Why the change? Building a GPU internally would give Samsung tighter control over power, performance and integration across SoCs, phones and emerging form factors. Vertical ownership of both CPU and GPU blocks can unlock optimizations that are harder to achieve with third-party designs.

Samsung’s semiconductor arm has been quietly beefing up its GPU expertise for years. Multiple senior GPU engineers were hired with competitive packages, and recent recruitment included John Rayfield, a veteran who previously worked at AMD, Broadcom and Intel. Those hires suggest Samsung isn’t just experimenting — it’s investing to compete at the architecture level.
Historically, Exynos chips like the 2200, 2400 and 2500 used AMD-developed GPUs. The Exynos 2600, meanwhile, appeared to be an intermediate step where Samsung’s System LSI took on more in-house development while still leveraging RDNA ideas. If the new reports are accurate, the Exynos 2800 will mark Samsung’s full transition to its own GPU design.

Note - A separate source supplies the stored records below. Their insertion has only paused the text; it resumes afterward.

Lemma load_pages_run n : forall l o pg b src i po off rem, image root lo hi (ld_mem l) o pg -> Z.of_nat n = pages_for po rem -> 0 <= po < 4096 -> 0 <= rem ->
  0 <= src -> 0 <= off -> src + off + rem <= Z.of_nat (length (ef_bytes (ld_file l))) < 2 ^ 63 ->
  (forall j, b + i <= j < b + i + Z.of_nat n -> is_Some (pg !! j)) ->
  exists l', load_pages (MM_VIRTUALIZE root) (b * MM_PAGE_SIZE) src n i po off rem l = Ret (0, l') /\ image root lo hi (ld_mem l') o pg /\ m_vm (ld_mem l') = m_vm (ld_mem l) /\
    ef_bytes (ld_file l') = ef_bytes (ld_file l) /\
    forall v, image_byte (ld_mem l') pg v = if decide ((b + i) * MM_PAGE_SIZE + po <= v < (b + i) * MM_PAGE_SIZE + po + rem)
      then ef_bytes (ld_file l) !! Z.to_nat (src + off + (v - ((b + i) * MM_PAGE_SIZE + po))) else image_byte (ld_mem l) pg v.
Proof using Hlo Hhi.
  induction n as [|n IH]; intros l o pg b src i po off rem H Hn Hpo Hrem Hsrc Hoff Hfile Hpg.
  { exists l. split_and!; try done. intros v. pose proof (pages_for_0 po rem Hpo Hrem ltac:(lia)). rewrite decide_False by lia. done. }
  cbn [load_pages]. destruct (Hpg (b + i) ltac:(lia)) as [k Hk]. destruct (image_get (ld_mem l) o pg (b + i) k H Hk) as (f & E).
  pose proof (low_frames k (proj1 (proj2 (im_page _ _ _ _ _ _ H _ _ Hk)))) as Hkr.
  replace (b * MM_PAGE_SIZE + i * MM_PAGE_SIZE) with ((b + i) * MM_PAGE_SIZE) by lia.
  rewrite (bind_Ret _ _ l (k * MM_PAGE_SIZE, f) l); [|rewrite (on_mem_run _ _ _ _ E); by destruct l]. cbn [fst].
  rewrite (proj2 (Z.eqb_neq (k * MM_PAGE_SIZE) 0)) by lia. rewrite (bind_Ret _ _ l tt l eq_refl). cbn zeta. set (nb := Z.min rem (4096 - po)).
  destruct (pages_for_step po rem Hpo Hrem ltac:(lia)) as [Hstep Hcont]. fold nb in Hstep, Hcont.
  destruct (elf_read_run (ld_file l) (i64 (src + off)) (replicate 4096 0) nb) as (f' & Ef & Hb); rewrite ?(swrap_small 64 (src + off)) in * by lia; [lia|lia|lia|rewrite length_replicate; lia|].
  rewrite (bind_Ret _ _ _ _ _ (on_file_run _ l _ _ Ef)). cbn [fst snd negb Z.eqb]. set (bytes := slice (src + off) nb (ef_bytes (ld_file l))) in *.
  assert (length bytes = Z.to_nat nb) as Elen by (apply length_slice; lia).
  assert (slice 0 nb (splice 0 bytes (replicate 4096 0)) = bytes) as Es.
  { replace nb with (Z.of_nat (length bytes)) by lia. apply slice_splice_eq; [done|]. rewrite length_replicate. lia. }
  destruct (frame_write_run (ld_mem l) o pg (b + i) k po bytes H Hk) as (m1 & E1 & H1 & V1 & B1); [lia|change MM_PAGE_SIZE with 4096; lia|change MM_PAGE_SIZE with 4096; lia|].
  rewrite Es. rewrite (bind_Ret _ _ _ _ _ (on_mem_run _ (mk_loader (ld_mem l) f' (ld_image_end l) (ld_brk l)) _ _ E1)). cbn [ld_mem ld_file ld_image_end ld_brk].
  destruct (IH (mk_loader m1 f' (ld_image_end l) (ld_brk l)) o pg b src (i + 1) 0 (off + nb) (rem - nb) H1 ltac:(lia) ltac:(lia) ltac:(lia) Hsrc ltac:(lia)) as (l2 & E2 & H2 & V2 & F2 & B2);
    [cbn; rewrite Hb; lia|intros j Hj; apply Hpg; lia|]. cbn [ld_mem ld_file] in *.
  exists l2. split; [done|]. split; [done|]. split; [congruence|]. split; [congruence|]. intros v. rewrite B2, B1, Hb. unfold MM_PAGE_SIZE in *.
  destruct (decide ((b + i) * 4096 + po <= v < (b + i) * 4096 + po + rem)) as [Hin|Hout].
  - case_decide; [f_equal; lia|]. rewrite decide_True by lia. unfold bytes. rewrite lookup_slice by lia. f_equal. lia.
  - rewrite decide_False by lia. by rewrite decide_False by lia.
Qed.
End image.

What could this mean in practice? Beyond flagship phones, Samsung could deploy in-house GPUs across tablets, AR glasses, autonomous vehicle platforms, humanoid robots, and even custom ASICs for AI workloads — similar to how Broadcom or Marvell create chips tailored to big cloud customers.
If Samsung successfully ships a native GPU architecture, it would join a very small club of companies that design their own GPU cores — think AMD, Intel, Nvidia and Qualcomm — and that would be a milestone for the company’s chip ambitions.